Go through the data from its first line and retype each line, stopping once the line containing "heap_run h A → 0" has been retyped.

START Extracted entries

(* ===== verification/HeapRun.v ===== *)
(** Programs that use the kernel heap: sequences of [malloc], [free], [realloc]
    and writes to what was allocated, after [heap_init].

    A sequence knows the live allocations and what was written to each, nothing
    of headers and lists; in every state the heap holds exactly that. *)

From S2P Require Import Prelude Mem Vmm Paging Heap HeapSpec HeapInv HeapOps HeapApi.

Section Run.
Context {B : Type} `{!PageBackend B, !BackendLaws B}.
Implicit Types h : @heap B.

(** The bytes at [p] are [bs]. *)
Definition contents h (p : Z) (bs : list Z) : Prop := ∀ (i : nat) c, bs !! i = Some c → data h (p + Z.of_nat i) = c.

Definition write_byte (a c : Z) h : heap := set_data h (λ x, if x =? a then c else data h x).

(** [heap_run h A]: a sequence leads to [h], [A] being the live allocations, each
    with its address and bytes.  Fresh bytes are what memory holds there.
    Requests that a pool serves are left out, and so is growth by 16 or 32 bytes,
    in which the code may lose blocks. *)
Inductive heap_run : heap → list (Z * list Z) → Prop :=
| run_init bytes b sz h : be_ok b [] → 0 < sz <= 2 ^ 46 → heap_init bytes b sz = Ok h → heap_run h []
| run_malloc h A fuel n p h' bs :
    heap_run h A → 0 < n <= 2 ^ 46 → pick_pool (pools h) 0 n = None → (base.size (hdrs h) + 2 < fuel)%nat →
    malloc 2 fuel n h = Ok (p, h') → Z.of_nat (length bs) = n → contents h' p bs →
    heap_run h' (if decide (p = NULL) then A else (p, bs) :: A)
| run_free h A1 p bs A2 fuel h' :
    heap_run h (A1 ++ (p, bs) :: A2) → free fuel p h = Ok h' → heap_run h' (A1 ++ A2)
| run_realloc h A1 p bs A2 fuel n q h' bs' :
    heap_run h (A1 ++ (p, bs) :: A2) → 0 < n <= 2 ^ 46 → pick_pool (pools h) 0 (ALIGN HEAP_ALIGNMENT n) = None →
    (∀ b, hdrs h !! (p - HEADER) = Some b → no_overlap (Heap.size b) n) → (base.size (hdrs h) + 2 < fuel)%nat →
    realloc 2 fuel p n h = Ok (q, h') →
    Z.of_nat (length (take (Z.to_nat n) bs ++ bs')) = n → contents h' (q + Z.of_nat (length (take (Z.to_nat n) bs))) bs' →
    heap_run h' (if decide (q = NULL) then A1 ++ (p, bs) :: A2 else (q, take (Z.to_nat n) bs ++ bs') :: A1 ++ A2)
| run_write h A1 p bs A2 i c :
    heap_run h (A1 ++ (p, bs) :: A2) → (i < length bs)%nat →
    heap_run (write_byte (p + Z.of_nat i) c h) (A1 ++ (p, <[i := c]> bs) :: A2).

(** An allocation and the payload it has. *)
Definition serves h (a : Z * list Z) (k : Z * Z) : Prop :=
  a.1 = k.1 ∧ Z.of_nat (length a.2) <= k.2 ∧ contents h a.1 a.2.

Definition run_ok h (A : list (Z * list Z)) : Prop :=
  ∃ l R K, heap_ok h l R ∧ live l ≡ₚ K ∧ Forall2 (serves h) A K.

Lemma blocks_bound h l : linked h l → (length l <= base.size (hdrs h))%nat.
Proof.
  intros H. rewrite <- (length_map ba l). rewrite <- (size_list_to_set (C := gset Z) (map ba l)) by apply H.
  rewrite <- size_dom. apply subseteq_size. intros a Ha. apply elem_of_list_to_set in Ha. apply elem_of_dom.
  apply list_elem_of_fmap in Ha as (b&->&Hb). apply list_elem_of_split in Hb as (l1&l2&->). eexists. by apply linked_hdr.
Qed.

(** Allocations whose payloads keep their bytes. *)
Lemma serves_keep h h' A K : Forall2 (serves h) A K → (∀ p t i, (p, t) ∈ K → 0 <= i < t → data h' (p + i) = data h (p + i)) →
  Forall2 (serves h') A K.
Proof.
  intros H Hd. induction H as [|[p bs] [q t] A K (Ep&Hl&Hc) _ IH]; constructor.
  - simpl in *. subst q. split; [done|]. split; [done|]. intros i c Hi. pose proof (lookup_lt_Some _ _ _ Hi).
    simpl. rewrite Hd with (t := t); [by apply Hc|apply list_elem_of_here|cbn [fst snd] in *; lia].
  - apply IH. intros r u i Hr. apply Hd. by apply list_elem_of_further.
Qed.

Lemma serves_same h h' A K : data h' = data h → Forall2 (serves h) A K → Forall2 (serves h') A K.
Proof. intros E H. eapply serves_keep; [exact H|]. intros. by rewrite E. Qed.

(** The payload of an allocation in the middle. *)
Lemma serves_middle h A1 p bs A2 K : Forall2 (serves h) (A1 ++ (p, bs) :: A2) K →
  ∃ K1 s K2, K = K1 ++ (p, s) :: K2 ∧ Forall2 (serves h) (A1 ++ A2) (K1 ++ K2) ∧ serves h (p, bs) (p, s) ∧ length K1 = length A1.
Proof.
  intros (K1&K'&H1&H2&->)%Forall2_app_inv_l. apply Forall2_cons_inv_l in H2 as ([q s]&K2&Hs&H2&->). pose proof Hs as (E&_). simpl in E. subst q.
  exists K1, s, K2. split; [done|]. split; [by apply Forall2_app|]. split; [done|]. symmetry. by eapply Forall2_length.
Qed.

Lemma contents_app h p b1 b2 : contents h p b1 → contents h (p + Z.of_nat (length b1)) b2 → contents h p (b1 ++ b2).
Proof.
  intros H1 H2 i c [Hi|[Hl Hi]]%lookup_app_Some; [by apply H1|]. rewrite <- (H2 _ _ Hi). f_equal. lia.
Qed.

Lemma run_malloc_ok h A fuel n p h' bs : run_ok h A → 0 < n <= 2 ^ 46 → pick_pool (pools h) 0 n = None →
  (base.size (hdrs h) + 2 < fuel)%nat → malloc 2 fuel n h = Ok (p, h') → Z.of_nat (length bs) = n → contents h' p bs →
  run_ok h' (if decide (p = NULL) then A else (p, bs) :: A).
Proof.
  intros (l&R&K&H&HK&HA) Hn Hpp Hf E Hbs Hc. pose proof (blocks_bound _ _ (ho_linked _ _ _ H)).
  destruct (malloc_ok fuel n h l R H Hn Hpp ltac:(lia)) as [(q&s&h1&l1&R1&E1&Hq&H1&Hs&Hl1&Hd&_)|[(h1&E1&H1&Hd&_)|(t&m&E1)]];
    rewrite E in E1; [injection E1 as <- <-|injection E1 as -> <-|done].
  - rewrite decide_False by done. exists l1, R1, ((p, s) :: K). split; [done|]. split; [by rewrite Hl1, HK|].
    constructor; [by split; [|split; [simpl; lia|]]|by eapply serves_same].
  - rewrite decide_True by done. exists l, R, K. split; [done|]. split; [done|]. by eapply serves_same.
Qed.

Lemma run_free_ok h A1 p bs A2 fuel : run_ok h (A1 ++ (p, bs) :: A2) → ∃ h', free fuel p h = Ok h' ∧ run_ok h' (A1 ++ A2).
Proof.
  intros (l&R&K&H&HK&HA). destruct (serves_middle _ _ _ _ _ _ HA) as (K1&s&K2&->&HA'&Hs&_). rewrite <- Permutation_middle in HK.
  destruct (free_ok fuel h l R p s H) as (h'&l'&E&H'&(_&Hd&_)&Hl'); [rewrite HK; apply list_elem_of_here|].
  exists h'. split; [done|]. exists l', R, (K1 ++ K2). split; [done|]. split; [|by eapply serves_same].
  apply (Permutation_cons_inv (a := (p, s))). by rewrite <- Hl'.
Qed.

Lemma run_realloc_ok h A1 p bs A2 fuel n q h' bs' : run_ok h (A1 ++ (p, bs) :: A2) → 0 < n <= 2 ^ 46 →
  pick_pool (pools h) 0 (ALIGN HEAP_ALIGNMENT n) = None → (∀ b, hdrs h !! (p - HEADER) = Some b → no_overlap (Heap.size b) n) →
  (base.size (hdrs h) + 2 < fuel)%nat → realloc 2 fuel p n h = Ok (q, h') →
  Z.of_nat (length (take (Z.to_nat n) bs ++ bs')) = n → contents h' (q + Z.of_nat (length (take (Z.to_nat n) bs))) bs' →
  run_ok h' (if decide (q = NULL) then A1 ++ (p, bs) :: A2 else (q, take (Z.to_nat n) bs ++ bs') :: A1 ++ A2).
Proof.
  intros (l&R&K&H&HK&HA) Hn Hpp Hno Hf E Hlen Hc. pose proof (blocks_bound _ _ (ho_linked _ _ _ H)).
  destruct (serves_middle _ _ _ _ _ _ HA) as (K1&s&K2&->&HA'&(_&Hbs&Hold)&_). rewrite <- Permutation_middle in HK.
  assert ((p, s) ∈ live l) as Hin by (rewrite HK; apply list_elem_of_here).
  assert (no_overlap s n) as Hns.
  { destruct (live_split _ _ _ _ _ H Hin) as (l1&x&l2&->&_&Ep&->). apply (Hno (hdr_of x (last_addr l1 NULL) (first l2 NULL))).
    rewrite Ep, Z.add_simpl_r. apply (linked_hdr _ _ _ _ (ho_linked _ _ _ H)). }
  destruct (realloc_ok fuel h l R p s n H Hin Hn Hpp Hns ltac:(lia)) as
    [(r&s'&h1&l1&R1&L&E1&Hr&H1&Hs'&HL&HL1&Hcp&Hoth)|[(h1&E1&H1&Hd)|(t&m&E1)]]; rewrite E in E1; [injection E1 as <- <-|injection E1 as -> <-|done].
  - rewrite decide_False by done. exists l1, R1, ((q, s') :: K1 ++ K2). split; [done|].
    assert (L ≡ₚ K1 ++ K2) as HLK by (apply (Permutation_cons_inv (a := (p, s))); by rewrite <- HL). split; [by rewrite HL1, HLK|].
    constructor.
    + split; [done|]. simpl in Hbs |- *. split; [lia|]. apply contents_app; [|done]. intros i c Hi. apply lookup_take_Some in Hi as [Hi Hin'].
      pose proof (lookup_lt_Some _ _ _ Hi). rewrite Hcp by lia. by apply Hold.
    + eapply serves_keep; [exact HA'|]. intros r u i Hru. apply Hoth. by rewrite HLK.
  - rewrite decide_True by done. exists l, R, (K1 ++ (p, s) :: K2). split; [done|]. split; [by rewrite <- Permutation_middle|]. by eapply serves_same.
Qed.

Lemma run_write_ok h A1 p bs A2 i c : run_ok h (A1 ++ (p, bs) :: A2) → (i < length bs)%nat →
  run_ok (write_byte (p + Z.of_nat i) c h) (A1 ++ (p, <[i := c]> bs) :: A2).
Proof.
  intros (l&R&K&H&HK&HA) Hi. apply Forall2_app_inv_l in HA as (K1&K'&H1&H2&->). apply Forall2_cons_inv_l in H2 as ([q s]&K2&(Eq&Hbs&Hc)&H2&->).
  simpl in Eq, Hbs, Hc. subst q. exists l, R, (K1 ++ (p, s) :: K2). split; [by apply heap_ok_data|]. split; [done|].
  rewrite <- Permutation_middle in HK.
  assert (∀ A K0, (∀ x, x ∈ K0 → x ∈ K1 ++ K2) → Forall2 (serves h) A K0 → Forall2 (serves (write_byte (p + Z.of_nat i) c h)) A K0) as Hoth.
  { intros A K0 Hsub HA. eapply serves_keep; [exact HA|]. intros r u j Hr Hj. simpl.
    destruct (live_disjoint_rest h l R p s _ r u H HK (Hsub _ Hr)) as [?|?]; unfold HEADER in *; by rewrite (proj2 (Z.eqb_neq _ _)) by lia. }
  apply Forall2_app; [apply Hoth; [intros x Hx; apply elem_of_app; by left|done]|].
  constructor; [|apply Hoth; [intros x Hx; apply elem_of_app; by right|done]].
  split; [done|]. simpl. split; [by rewrite length_insert|]. intros j d Hj. simpl. destruct (decide (j = i)) as [->|Hne].
  - rewrite list_lookup_insert_eq in Hj by done. injection Hj as <-. by rewrite Z.eqb_refl.
  - rewrite list_lookup_insert_ne in Hj by done. rewrite (proj2 (Z.eqb_neq _ _)) by lia. by apply Hc.
Qed.

Lemma heap_run_ok h A : heap_run h A → run_ok h A.
Proof.
  induction 1 as [bytes b sz h Hb Hs E|h A fuel n p h' bs _ IH Hn Hpp Hf E Hl Hc|h A1 p bs A2 fuel h' _ IH E|h A1 p bs A2 fuel n q h' bs' _ IH Hn Hpp Hno Hf E Hl Hc|h A1 p bs A2 i c _ IH Hi].
  - destruct (heap_init_ok bytes b sz Hb Hs) as [(h0&l&R&E0&H&Hl&_)|(t&m&E0)]; rewrite E in E0; [injection E0 as <-|done].
    exists l, R, []. rewrite Hl. by split.
  - by eapply run_malloc_ok.
  - destruct (run_free_ok h A1 p bs A2 fuel IH) as (h1&E1&H1). rewrite E in E1. by injection E1 as <-.
  - by eapply run_realloc_ok.
  - by apply run_write_ok.
Qed.

(** C14: whatever sequence of allocations, releases, reallocations and writes runs
    on the heap after its initialisation, on every backend that keeps its laws:
    live allocations are 16-byte aligned and apart by at least a header, each
    holds what was written to it last, through all releases and moves of others
    and its own; releasing any of them succeeds; and the next allocation returns
    or the virtual allocator panics, in as many steps as there are headers. *)
Theorem heap_runs_safe h A : heap_run h A →
  (∀ i j p bs q cs, A !! i = Some (p, bs) → A !! j = Some (q, cs) → i ≠ j →
     p + Z.of_nat (length bs) + HEADER <= q ∨ q + Z.of_nat (length cs) + HEADER <= p) ∧
  Forall (λ a, (16 | a.1) ∧ 0 < a.1 ∧ a.1 + Z.of_nat (length a.2) < 2 ^ 64 ∧ contents h a.1 a.2) A ∧
  (∀ fuel, Forall (λ a, is_ok (free fuel a.1 h) = true) A) ∧
  (∀ n fuel, 0 < n <= 2 ^ 46 → pick_pool (pools h) 0 n = None → (base.size (hdrs h) + 2 < fuel)%nat →
     is_ok (malloc 2 fuel n h) = true ∨ panics (malloc 2 fuel n h)).
Proof.
  intros Hrun. pose proof (heap_run_ok h A Hrun) as Hok. pose proof Hok as (l&R&K&H&HK&HA). split; [|split; [|split]].
  - intros i j p bs q cs Hi Hj Hne. destruct (Forall2_lookup_l _ _ _ _ _ HA Hi) as ([p' s]&Ki&Ep&Hs&_). destruct (Forall2_lookup_l _ _ _ _ _ HA Hj) as ([q' t]&Kj&Eq&Ht&_).
    simpl in *. subst p' q'. symmetry in HK. apply Permutation_inj in HK as (_&f&Hinj&Hf).
    rewrite Hf in Ki, Kj. destruct (live_disjoint h l R (f i) (f j) p s q t H Ki Kj) as [?|?]; [intros E; by apply Hinj in E|lia|lia].
  - apply Forall_forall. intros [p bs] Hp. apply list_elem_of_lookup in Hp as [i Hi]. destruct (Forall2_lookup_l _ _ _ _ _ HA Hi) as ([q s]&Ki&Eq&Hs&Hc).
    simpl in *. subst q. destruct (live_bounds _ _ _ p s H) as (?&_&_&?&?); [rewrite HK; by eapply list_elem_of_lookup_2|]. unfold HEADER in *. split_and!; [done|lia|lia|done].
  - intros fuel. apply Forall_forall. intros [p bs] (A1&A2&->)%list_elem_of_split. destruct (run_free_ok h A1 p bs A2 fuel Hok) as (h'&E&_). cbn [fst]. by rewrite E.
  - intros n fuel Hn Hpp Hf. pose proof (blocks_bound _ _ (ho_linked _ _ _ H)).
    destruct (malloc_ok fuel n h l R H Hn Hpp ltac:(lia)) as [(q&s&h1&l1&R1&->&_)|[(h1&->&_)|?]]; [by left|by left|by right].
Qed.
End Run.

(** * A run *)

(** 200 bytes, with a byte written at offset 7. *)
Definition demo_bytes : list Z := <[7%nat := 42]> (replicate 200 0).
Definition demo_heap : @heap bump_state := write_byte (ptr1 + 7) 42 heap2.

Lemma heap0_eq : heap_init (λ _, 0) bump0 0x8000 = Ok heap1.
Proof. pose proof heap0_runs as H. unfold heap1, heap0 in *. by destruct (heap_init _ _ _). Qed.

Lemma heap2_eq : malloc 2 16 200 heap1 = Ok (ptr1, heap2).
Proof.
  pose proof heap2_ptr as H. unfold heap2. destruct (malloc 2 16 200 heap1) as [[p h]| | |]; [|done..]. by injection H as ->.
Qed.

Lemma demo_run : heap_run demo_heap [(ptr1, demo_bytes)].
Proof.
  apply (run_write heap2 [] ptr1 (replicate 200 0) [] 7 42); [|rewrite length_replicate; lia].
  apply (run_malloc heap1 [] 16 200 ptr1 heap2 (replicate 200 0)).
  - apply (run_init (λ _, 0) bump0 0x8000); [apply bump0_ok|lia|apply heap0_eq].
  - lia.
  - apply heap1_pools. lia.
  - vm_compute. lia.
  - apply heap2_eq.
  - done.
  - intros i c [-> _]%lookup_replicate. vm_compute. reflexivity.
Qed.

Lemma heap_runs_safe_witness : (16 | ptr1) ∧ contents demo_heap ptr1 demo_bytes ∧ is_ok (free 16 ptr1 demo_heap) = true.
Proof.
  destruct (heap_runs_safe demo_heap [(ptr1, demo_bytes)] demo_run) as (_&Ha&Hf&_).
  apply Forall_cons in Ha as [(H1&_&_&H2) _]. specialize (Hf 16%nat). apply Forall_cons in Hf as [H3 _]. exact (conj H1 (conj H2 H3)).
Defined.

END Extracted entries

-- Expected answer --
(* ===== verification/HeapRun.v ===== *)
(** Programs that use the kernel heap: sequences of [malloc], [free], [realloc]
    and writes to what was allocated, after [heap_init].

    A sequence knows the live allocations and what was written to each, nothing
    of headers and lists; in every state the heap holds exactly that. *)

From S2P Require Import Prelude Mem Vmm Paging Heap HeapSpec HeapInv HeapOps HeapApi.

Section Run.
Context {B : Type} `{!PageBackend B, !BackendLaws B}.
Implicit Types h : @heap B.

(** The bytes at [p] are [bs]. *)
Definition contents h (p : Z) (bs : list Z) : Prop := ∀ (i : nat) c, bs !! i = Some c → data h (p + Z.of_nat i) = c.

Definition write_byte (a c : Z) h : heap := set_data h (λ x, if x =? a then c else data h x).

(** [heap_run h A]: a sequence leads to [h], [A] being the live allocations, each
    with its address and bytes.  Fresh bytes are what memory holds there.
    Requests that a pool serves are left out, and so is growth by 16 or 32 bytes,
    in which the code may lose blocks. *)
Inductive heap_run : heap → list (Z * list Z) → Prop :=
| run_init bytes b sz h : be_ok b [] → 0 < sz <= 2 ^ 46 → heap_init bytes b sz = Ok h → heap_run h []
| run_malloc h A fuel n p h' bs :
    heap_run h A → 0 < n <= 2 ^ 46 → pick_pool (pools h) 0 n = None → (base.size (hdrs h) + 2 < fuel)%nat →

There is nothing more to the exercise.